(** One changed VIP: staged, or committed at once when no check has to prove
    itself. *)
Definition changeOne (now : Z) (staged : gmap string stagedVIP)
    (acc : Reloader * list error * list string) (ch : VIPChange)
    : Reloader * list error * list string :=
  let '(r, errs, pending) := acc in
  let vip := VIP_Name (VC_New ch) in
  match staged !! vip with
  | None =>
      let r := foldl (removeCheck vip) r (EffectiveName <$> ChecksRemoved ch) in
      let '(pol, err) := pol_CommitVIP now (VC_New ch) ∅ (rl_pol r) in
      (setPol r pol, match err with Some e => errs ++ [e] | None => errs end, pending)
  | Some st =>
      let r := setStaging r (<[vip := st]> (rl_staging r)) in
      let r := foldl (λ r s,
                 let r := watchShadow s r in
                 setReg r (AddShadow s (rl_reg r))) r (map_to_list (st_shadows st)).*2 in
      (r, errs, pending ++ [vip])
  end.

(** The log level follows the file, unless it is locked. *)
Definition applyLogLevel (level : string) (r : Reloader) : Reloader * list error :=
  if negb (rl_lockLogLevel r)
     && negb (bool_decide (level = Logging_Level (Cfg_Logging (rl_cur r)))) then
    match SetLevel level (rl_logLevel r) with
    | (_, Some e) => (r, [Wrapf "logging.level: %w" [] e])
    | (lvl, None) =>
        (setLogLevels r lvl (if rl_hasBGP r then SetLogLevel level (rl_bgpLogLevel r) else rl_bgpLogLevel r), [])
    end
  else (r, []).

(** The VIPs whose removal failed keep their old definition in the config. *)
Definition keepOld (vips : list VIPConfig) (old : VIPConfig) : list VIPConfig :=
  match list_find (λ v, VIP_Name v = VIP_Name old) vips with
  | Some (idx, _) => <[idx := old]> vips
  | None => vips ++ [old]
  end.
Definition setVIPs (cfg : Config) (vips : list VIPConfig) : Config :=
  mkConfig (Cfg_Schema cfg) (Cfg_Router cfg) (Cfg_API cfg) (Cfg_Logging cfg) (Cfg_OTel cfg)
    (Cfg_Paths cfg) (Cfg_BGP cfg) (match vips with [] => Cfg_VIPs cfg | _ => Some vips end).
————
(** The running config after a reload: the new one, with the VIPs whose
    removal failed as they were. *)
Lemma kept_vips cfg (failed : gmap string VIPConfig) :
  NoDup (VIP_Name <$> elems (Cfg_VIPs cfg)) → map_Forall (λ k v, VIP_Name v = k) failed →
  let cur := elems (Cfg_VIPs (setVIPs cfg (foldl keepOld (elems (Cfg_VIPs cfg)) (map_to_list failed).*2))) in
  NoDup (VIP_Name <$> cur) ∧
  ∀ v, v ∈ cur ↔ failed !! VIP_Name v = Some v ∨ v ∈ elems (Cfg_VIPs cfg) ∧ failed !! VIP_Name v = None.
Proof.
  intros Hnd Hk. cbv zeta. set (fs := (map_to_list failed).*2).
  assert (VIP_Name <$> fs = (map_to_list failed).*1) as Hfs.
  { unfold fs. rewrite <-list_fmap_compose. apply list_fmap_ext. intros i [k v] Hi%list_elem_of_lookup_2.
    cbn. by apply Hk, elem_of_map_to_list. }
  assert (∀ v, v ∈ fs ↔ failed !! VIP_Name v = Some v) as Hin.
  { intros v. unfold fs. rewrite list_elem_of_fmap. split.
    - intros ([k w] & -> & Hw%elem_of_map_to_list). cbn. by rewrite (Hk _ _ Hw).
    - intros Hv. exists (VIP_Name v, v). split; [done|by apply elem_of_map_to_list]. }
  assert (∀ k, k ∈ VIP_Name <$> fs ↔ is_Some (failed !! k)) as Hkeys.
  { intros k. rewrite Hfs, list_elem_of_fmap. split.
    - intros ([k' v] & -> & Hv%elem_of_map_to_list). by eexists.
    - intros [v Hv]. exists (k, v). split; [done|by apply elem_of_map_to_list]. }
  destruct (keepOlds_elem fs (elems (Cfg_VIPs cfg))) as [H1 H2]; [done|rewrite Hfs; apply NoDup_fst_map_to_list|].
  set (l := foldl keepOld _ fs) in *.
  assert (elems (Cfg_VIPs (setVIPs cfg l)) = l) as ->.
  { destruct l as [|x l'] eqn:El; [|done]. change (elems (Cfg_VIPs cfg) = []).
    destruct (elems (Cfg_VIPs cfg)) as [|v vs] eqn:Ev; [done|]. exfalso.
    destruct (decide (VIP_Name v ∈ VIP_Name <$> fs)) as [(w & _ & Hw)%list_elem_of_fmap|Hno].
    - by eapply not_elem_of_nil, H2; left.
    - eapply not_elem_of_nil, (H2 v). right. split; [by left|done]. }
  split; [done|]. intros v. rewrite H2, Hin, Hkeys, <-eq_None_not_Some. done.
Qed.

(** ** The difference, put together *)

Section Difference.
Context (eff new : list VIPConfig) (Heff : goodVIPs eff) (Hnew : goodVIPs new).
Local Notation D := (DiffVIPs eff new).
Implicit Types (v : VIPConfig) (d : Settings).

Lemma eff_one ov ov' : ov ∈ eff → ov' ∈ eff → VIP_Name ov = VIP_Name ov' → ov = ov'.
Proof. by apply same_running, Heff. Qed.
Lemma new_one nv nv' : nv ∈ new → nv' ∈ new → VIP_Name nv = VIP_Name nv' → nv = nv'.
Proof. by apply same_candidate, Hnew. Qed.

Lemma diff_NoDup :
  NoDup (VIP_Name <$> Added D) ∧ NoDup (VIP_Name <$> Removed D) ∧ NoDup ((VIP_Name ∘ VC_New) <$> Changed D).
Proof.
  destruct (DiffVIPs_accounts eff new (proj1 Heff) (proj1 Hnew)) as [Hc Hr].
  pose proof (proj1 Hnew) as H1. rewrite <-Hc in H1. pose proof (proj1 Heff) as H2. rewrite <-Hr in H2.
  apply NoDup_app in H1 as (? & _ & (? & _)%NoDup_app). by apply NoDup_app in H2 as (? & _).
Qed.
————
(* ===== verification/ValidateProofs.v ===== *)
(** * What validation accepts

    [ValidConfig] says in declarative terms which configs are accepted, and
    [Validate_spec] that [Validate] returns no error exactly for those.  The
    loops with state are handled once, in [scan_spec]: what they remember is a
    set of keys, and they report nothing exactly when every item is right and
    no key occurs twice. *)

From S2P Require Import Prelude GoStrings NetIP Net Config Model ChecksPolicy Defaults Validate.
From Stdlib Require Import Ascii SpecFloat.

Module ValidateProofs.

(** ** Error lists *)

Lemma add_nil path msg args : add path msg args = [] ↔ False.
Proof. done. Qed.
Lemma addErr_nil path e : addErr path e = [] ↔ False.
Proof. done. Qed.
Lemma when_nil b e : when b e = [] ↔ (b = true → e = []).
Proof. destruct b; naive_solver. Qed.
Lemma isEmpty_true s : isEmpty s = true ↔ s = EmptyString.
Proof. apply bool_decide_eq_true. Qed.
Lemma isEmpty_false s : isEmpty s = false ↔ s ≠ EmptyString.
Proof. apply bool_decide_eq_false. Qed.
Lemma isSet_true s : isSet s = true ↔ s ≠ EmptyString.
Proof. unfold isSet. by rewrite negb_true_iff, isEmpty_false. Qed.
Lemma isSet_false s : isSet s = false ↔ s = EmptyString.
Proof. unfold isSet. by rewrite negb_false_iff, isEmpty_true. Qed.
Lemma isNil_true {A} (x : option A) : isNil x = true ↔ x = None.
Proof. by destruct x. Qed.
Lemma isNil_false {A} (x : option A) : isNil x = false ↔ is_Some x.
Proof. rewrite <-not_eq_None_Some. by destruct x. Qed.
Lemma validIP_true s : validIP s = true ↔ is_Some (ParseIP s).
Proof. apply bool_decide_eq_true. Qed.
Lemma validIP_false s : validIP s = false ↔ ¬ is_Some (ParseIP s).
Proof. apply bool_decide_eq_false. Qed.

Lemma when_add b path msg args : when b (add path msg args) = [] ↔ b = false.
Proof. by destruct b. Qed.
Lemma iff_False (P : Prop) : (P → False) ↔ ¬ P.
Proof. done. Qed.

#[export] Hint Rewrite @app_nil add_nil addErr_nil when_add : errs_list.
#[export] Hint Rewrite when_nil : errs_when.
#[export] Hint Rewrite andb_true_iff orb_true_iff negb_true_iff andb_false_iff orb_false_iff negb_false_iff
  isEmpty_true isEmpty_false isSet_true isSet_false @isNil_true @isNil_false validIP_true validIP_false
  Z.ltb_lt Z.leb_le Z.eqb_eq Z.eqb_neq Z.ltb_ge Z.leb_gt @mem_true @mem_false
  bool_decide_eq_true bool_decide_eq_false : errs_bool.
————
**ACTIVITY**
From the data above, return every line from the line that has "removal failed as they were. *)" up to and including the line that has "NoDup (VIP_Name <$> cur) ∧", exactly.

**TASK RESPONSE**
    removal failed as they were. *)
Lemma kept_vips cfg (failed : gmap string VIPConfig) :
  NoDup (VIP_Name <$> elems (Cfg_VIPs cfg)) → map_Forall (λ k v, VIP_Name v = k) failed →
  let cur := elems (Cfg_VIPs (setVIPs cfg (foldl keepOld (elems (Cfg_VIPs cfg)) (map_to_list failed).*2))) in
  NoDup (VIP_Name <$> cur) ∧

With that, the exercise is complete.